#### DIRECTIONS FOR THIS TASK
When you reach the line containing "(1000000 # 1) v" in the records below, start copying exactly, and stop once you have copied the line containing "None => 0%Q".

***** RECORDS TO USE

(** ** [get_top_gainers]: deduplication, filters, sort, truncation *)

(** [d[k] = v] on an insertion-ordered dict: an existing key keeps its
    position and takes the new value, a new key goes to the end. *)
Fixpoint dict_set (k : string) (v : coin) (d : list (string * coin))
  : list (string * coin) :=
  match d with
  | [] => [(k, v)]
  | (k', v') :: d' =>
      if String.eqb k k' then (k', v) :: d' else (k', v') :: dict_set k v d'
  end.

(** [{coin['id']: coin for coin in all_coins_data}] *)
Definition unique_coins_map (all_coins_data : list coin) : list (string * coin) :=
  fold_left (fun d c => dict_set (coin_id c) c d) all_coins_data [].

(** [list(unique_coins_map.values())] *)
Definition unique_coins_data (all_coins_data : list coin) : list coin :=
  map snd (unique_coins_map all_coins_data).

(** [coin.get('price_change_percentage_24h_in_currency') is not None] *)
Definition has_change (c : coin) : bool :=
  match price_change_percentage_24h_in_currency c with
  | Some _ => true
  | None => false
  end.

(** [coin.get('total_volume') is not None and coin['total_volume'] > 1000000] *)
Definition has_volume (c : coin) : bool :=
  match total_volume c with
  | Some v => Qlt_bool (1000000 # 1) v
  | None => false
  end.

Definition valid_coins (all_coins_data : list coin) : list coin :=
  List.filter has_change (unique_coins_data all_coins_data).

Definition filtered_by_volume (all_coins_data : list coin) : list coin :=
  List.filter has_volume (valid_coins all_coins_data).

(** The sort key [x['price_change_percentage_24h_in_currency']]. The sort
    only sees coins that passed [has_change]; the [None] branch is never
    compared. *)
Definition change_key (c : coin) : Q :=
  match price_change_percentage_24h_in_currency c with
  | Some q => q
  | None => 0%Q
  end.

(** [sorted(..., key=..., reverse=True)] is a stable sort into descending
    order: of two coins with equal keys the one that came first stays
    first. [insert_desc x l] puts [x], which came before every element of
    [l], in front of the first element whose key is not greater. *)
Fixpoint insert_desc (x : coin) (l : list coin) : list coin :=
  match l with
  | [] => [x]
  | y :: l' =>
      if Qle_bool (change_key y) (change_key x) then x :: y :: l'
      else y :: insert_desc x l'
  end.

Definition sorted_desc (l : list coin) : list coin :=
  fold_right insert_desc [] l.

Definition sorted_coins (all_coins_data : list coin) : list coin :=
  sorted_desc (filtered_by_volume all_coins_data).

(** [sorted_coins[:10]] *)
Definition top_coins (all_coins_data : list coin) : list coin :=
  firstn 10 (sorted_coins all_coins_data).

(** Lines 126-157: everything after the page loop. *)
Definition rank_collected (all_coins_data : list coin) : UI (option (list coin)) :=
  match all_coins_data with
  | [] => say! WarnNoCoins in ui_ret None
  | _ :: _ =>
      match sorted_coins all_coins_data with
      | [] => say! InfoNoneQualified in ui_ret None
      | _ :: _ => ui_ret (Some (top_coins all_coins_data))
      end
  end.

(** ** [get_top_gainers]: the page loop *)

(** The loop [for page_num in pages] with the list collected so far.
    [None] is a [return None] from inside the loop; [Some l] is the list
    [all_coins_data] when the loop is left, by exhaustion or by [break]. *)
Fixpoint fetch_pages (api : nat -> response (list coin)) (pages : list nat)
    (all_coins_data : list coin) : UI (option (list coin)) :=
  match pages with
  | [] => ui_ret (Some all_coins_data)
  | page_num :: rest =>
      match api page_num with
      | Ok page_data =>
          fetch_pages api rest
            (match page_data with
             | [] => all_coins_data
             | _ :: _ => all_coins_data ++ page_data
             end)
      | HTTPError status_code _ =>
          if status_code =? 401 then
            say! ErrUnauthorized in ui_ret None
          else if status_code =? 429 then
            say! (ErrRateLimit page_num) in
            match all_coins_data with
            | [] => ui_ret None
            | _ :: _ => ui_ret (Some all_coins_data)
            end
          else
            say! (ErrHTTP status_code page_num) in
            match all_coins_data with
            | [] => ui_ret None
            | _ :: _ => ui_ret (Some all_coins_data)
            end
      | RequestException =>
          say! (ErrConnection page_num) in
          match all_coins_data with
          | [] => ui_ret None
          | _ :: _ => ui_ret (Some all_coins_data)
          end
      | OtherException =>
          say! (ErrUnexpected page_num) in
          match all_coins_data with
          | [] => ui_ret None
          | _ :: _ => ui_ret (Some all_coins_data)
          end
      end
  end.

(** [get_top_gainers(key)] against a market API [api]. *)
Definition get_top_gainers (key : string) (api : nat -> response (list coin))
  : UI (option (list coin)) :=
  if String.eqb key "" then
    say! WarnMissingKey in ui_ret None
  else
    let! r := fetch_pages api [1%nat; 2%nat] [] in
    match r with
    | None => ui_ret None
    | Some all_coins_data => rank_collected all_coins_data
    end.
(** X6.  A Create whose body has the six fields, of the types of
    [country_model] and its integers within the 64 bits of SQLite, to
    which the store gives a key, answers with these fields and the primary key the
    store chose, adds that one row to the table, and leaves every country
    that was there readable as before. *)
Theorem complete_body_is_created (next_rowid : table -> Z)
  (data : json_body) (t : table) :
  let answer := fst (Countries_post next_rowid data t) in
  let t' := snd (Countries_post next_rowid data t) in
  omits data = false ->
  fits data = true ->
  in_int64 (next_rowid t) = true ->
  payload answer
  = Envelope "country"
      {| m_id := Some (next_rowid t);
         m_country_name := get_country_name data;
         m_capital_of_the_country := get_capital_of_the_country data;
         m_living_standard := get_living_standard data;
         m_country_area := get_country_area data;
         m_population_of_the_country := get_population_of_the_country data;
         m_phone_code := get_phone_code data |}
  /\ Permutation t' (row_of (Some (next_rowid t)) data :: t)
  /\ forall j r, find (has_id j) t = Some r ->
       CountryResource_get j t' = (fst (CountryResource_get j t), t').
Proof.
  intros answer t' Hall Hfits Hkey. subst answer t'.
  rewrite Countries_post_result, insert_taken_complete by assumption.
  simpl. split; [reflexivity|]. split.
  - apply Permutation_sym, Permutation_cons_append.
  - intros j r Hf.
    destruct (in_int64 j) eqn:Hj.
    + rewrite (CountryResource_get_found _ _ _ Hj Hf).
      now apply CountryResource_get_found, find_app_found.
    + now rewrite !(CountryResource_get_overflow _ _ Hj).
Qed.

(** The body [wakanda] has the six fields, within the 64 bits. *)
Lemma complete_body_is_created_witness :
  omits wakanda = false /\
  fits wakanda = true /\
  in_int64 (sqlite_rowid two_rows) = true /\
  payload (fst (Countries_post sqlite_rowid wakanda two_rows))
  = Envelope "country" (marshal (Some (row_of (Some 3) wakanda))) /\
  Permutation (snd (Countries_post sqlite_rowid wakanda two_rows))
              (row_of (Some 3) wakanda :: two_rows).
Proof.
  split; [reflexivity|]. split; [reflexivity|]. split; [reflexivity|].
  destruct (complete_body_is_created sqlite_rowid wakanda two_rows
              eq_refl eq_refl eq_refl)
    as [Hpost [Hperm _]].
  split; [exact Hpost|exact Hperm].
Defined.

(** X7.  For a body whose fields, where present, are of the types of
    [country_model], the status of a Create is 200 when the body has the
    six fields, its integers are within the 64 bits of SQLite and the
    store has a key for the row, and 500 otherwise; it is never 201, the
    code that the decorator of the handler documents. *)
Theorem create_answers_200_or_500 (next_rowid : table -> Z)
  (data : json_body) (t : table) :
  status (fst (Countries_post next_rowid data t))
  = if fits data && negb (omits data) && in_int64 (next_rowid t)
    then 200 else 500.
Proof.
  rewrite Countries_post_result, insert_taken_row_of.
  destruct (fits data && negb (omits data) && in_int64 (next_rowid t));
    reflexivity.
Qed.

Lemma find_replaced (i : Z) (new old : Country) (t : table) :
  find (has_id i) t = Some old -> has_id i new = true ->
  find (has_id i) (map (fun r => if has_id i r then new else r) t)
  = Some new.
Proof.
  intros Hold Hnew.
  induction t as [|h t IH]; simpl in *; [discriminate|].
  destruct (has_id i h) eqn:Hh.
  - now rewrite Hnew.
  - rewrite Hh. now apply IH.
Qed.

Lemma update_allowed_same (r : Country) : update_allowed r r = true.
Proof.
  destruct r as [i [a|] [b|] [c|] [d|] [e|] [f|]]; reflexivity.
Qed.

Lemma value_eqb_refl (v : value) : value_eqb v v = true.
Proof.
  destruct v as [|z|u]; simpl;
    [reflexivity|apply Z.eqb_refl|apply String.eqb_refl].
Qed.

Lemma update_taken_same (r : Country) : update_taken r r = true.
Proof.
  unfold update_taken. rewrite update_allowed_same, andb_true_r.
  unfold update_bindable. apply forallb_forall. intros c _.
  now rewrite value_eqb_refl.
Qed.

Lemma replace_twice (i : Z) (new : Country) (t : table) :
  has_id i new = true ->
  map (fun r => if has_id i r then new else r)
      (map (fun r => if has_id i r then new else r) t)
  = map (fun r => if has_id i r then new else r) t.
Proof.
  intros Hnew. rewrite map_map. apply map_ext. intros r.
  destruct (has_id i r) eqn:Hr; [now rewrite Hnew|now rewrite Hr].
Qed.

(** X8.  After an Update answered with status 200, a Get of the same id
    answers exactly what the Update answered: the six fields of the body
    under the id. *)
Theorem updated_country_is_read_back (i : Z) (data : json_body)
  (t t' : table) (resp : response) :
  CountryResource_put i data t = (resp, t') ->
  status resp = 200 ->
  CountryResource_get i t' = (resp, t')
  /\ resp = {| status := 200;
              payload := Envelope "country"
                           (marshal (Some (row_of (Some i) data))) |}.
Proof.
  intros Hput Hok.
  destruct (CountryResource_put_200 _ _ _ _ _ Hput Hok)
    as [Hi [[old [Hold _]] [-> ->]]].
  split; [|reflexivity].
  apply (CountryResource_get_found i _ (row_of (Some i) data) Hi).
  apply (find_replaced i (row_of (Some i) data) old); [assumption|].
  now apply has_id_true.
Qed.

Lemma updated_country_is_read_back_witness :
  CountryResource_get 2 (snd (CountryResource_put 2 wakanda two_rows))
  = CountryResource_put 2 wakanda two_rows.
Proof.
  apply (updated_country_is_read_back 2 wakanda two_rows
           (snd (CountryResource_put 2 wakanda two_rows))
           (fst (CountryResource_put 2 wakanda two_rows)));
    reflexivity.
Defined.

(** X9.  An Update repeated with the same id and body answers as the first
    one did and leaves the table as the first one left it. *)
Theorem update_twice_is_update_once (i : Z) (data : json_body) (t : table) :
  CountryResource_put i data (snd (CountryResource_put i data t))
  = CountryResource_put i data t.
Proof.
  rewrite (CountryResource_put_result i data t).
  destruct (in_int64 i) eqn:Hi;
    [|simpl snd; rewrite CountryResource_put_result, Hi; reflexivity].
  destruct (find (has_id i) t) as [old|] eqn:Hold.
  - destruct (update_taken old (row_of (id old) data)) eqn:Htaken.
    + destruct (find_has_id _ _ _ Hold) as [_ Hid].
      rewrite Hid. simpl snd.
      assert (Hnew : has_id i (row_of (Some i) data) = true)
        by now apply has_id_true.
      rewrite CountryResource_put_result, Hi.
      rewrite (find_replaced i _ old t Hold Hnew).
      change (id (row_of (Some i) data)) with (Some i).
      rewrite update_taken_same.
      now rewrite replace_twice.
    + simpl snd. rewrite CountryResource_put_result, Hi, Hold, Htaken.
      reflexivity.
  - simpl snd. rewrite CountryResource_put_result, Hi, Hold. reflexivity.
Qed.

Lemma find_filter_other (i j : Z) (t : table) :
  i <> j ->
  find (has_id j) (filter (fun x => negb (has_id i x)) t)
  = find (has_id j) t.
Proof.
  intros Hij.
  induction t as [|h t IH]; simpl; [reflexivity|].
  destruct (has_id i h) eqn:Hi; simpl.
  - destruct (has_id j h) eqn:Hj; [|exact IH].
    apply has_id_true in Hi, Hj. congruence.
  - now rewrite IH.
Qed.

(** X10.  A Delete answered with status 200 removes the rows of that id
    and nothing else: the table keeps the other rows, in their order, and
    a Get of any other id is answered as before. *)
Theorem delete_leaves_the_others (i : Z) (t t' : table) (resp : response) :
  CountryResource_delete i t = (resp, t') ->
  status resp = 200 ->
  t' = filter (fun x => negb (has_id i x)) t
  /\ (forall x, In x t' <-> In x t /\ id x <> Some i)
  /\ forall j, j <> i ->
       CountryResource_get j t' = (fst (CountryResource_get j t), t').
Proof.
  intros Hdel Hok.
  destruct (CountryResource_delete_200 _ _ _ _ Hdel Hok) as [_ [_ ->]].
  split; [reflexivity|]. split.
  - intros x. rewrite filter_In, negb_true_iff.
    rewrite <- has_id_true.
    destruct (has_id i x); intuition congruence.
  - intros j Hj.
    pose proof (find_filter_other i j t (not_eq_sym Hj)) as Hsame.
    destruct (in_int64 j) eqn:Hrange;
      [|now rewrite !(CountryResource_get_overflow _ _ Hrange)].
    destruct (find (has_id j) t) as [x|] eqn:Hx.
    + rewrite (CountryResource_get_found j t x Hrange Hx).
      now apply CountryResource_get_found.
    + rewrite (CountryResource_get_missing j t Hrange Hx).
      now apply CountryResource_get_missing.
Qed.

**********

#### TASK RESPONSE
  | Some v => Qlt_bool (1000000 # 1) v
  | None => false
  end.

Definition valid_coins (all_coins_data : list coin) : list coin :=
  List.filter has_change (unique_coins_data all_coins_data).

Definition filtered_by_volume (all_coins_data : list coin) : list coin :=
  List.filter has_volume (valid_coins all_coins_data).

(** The sort key [x['price_change_percentage_24h_in_currency']]. The sort
    only sees coins that passed [has_change]; the [None] branch is never
    compared. *)
Definition change_key (c : coin) : Q :=
  match price_change_percentage_24h_in_currency c with
  | Some q => q
  | None => 0%Q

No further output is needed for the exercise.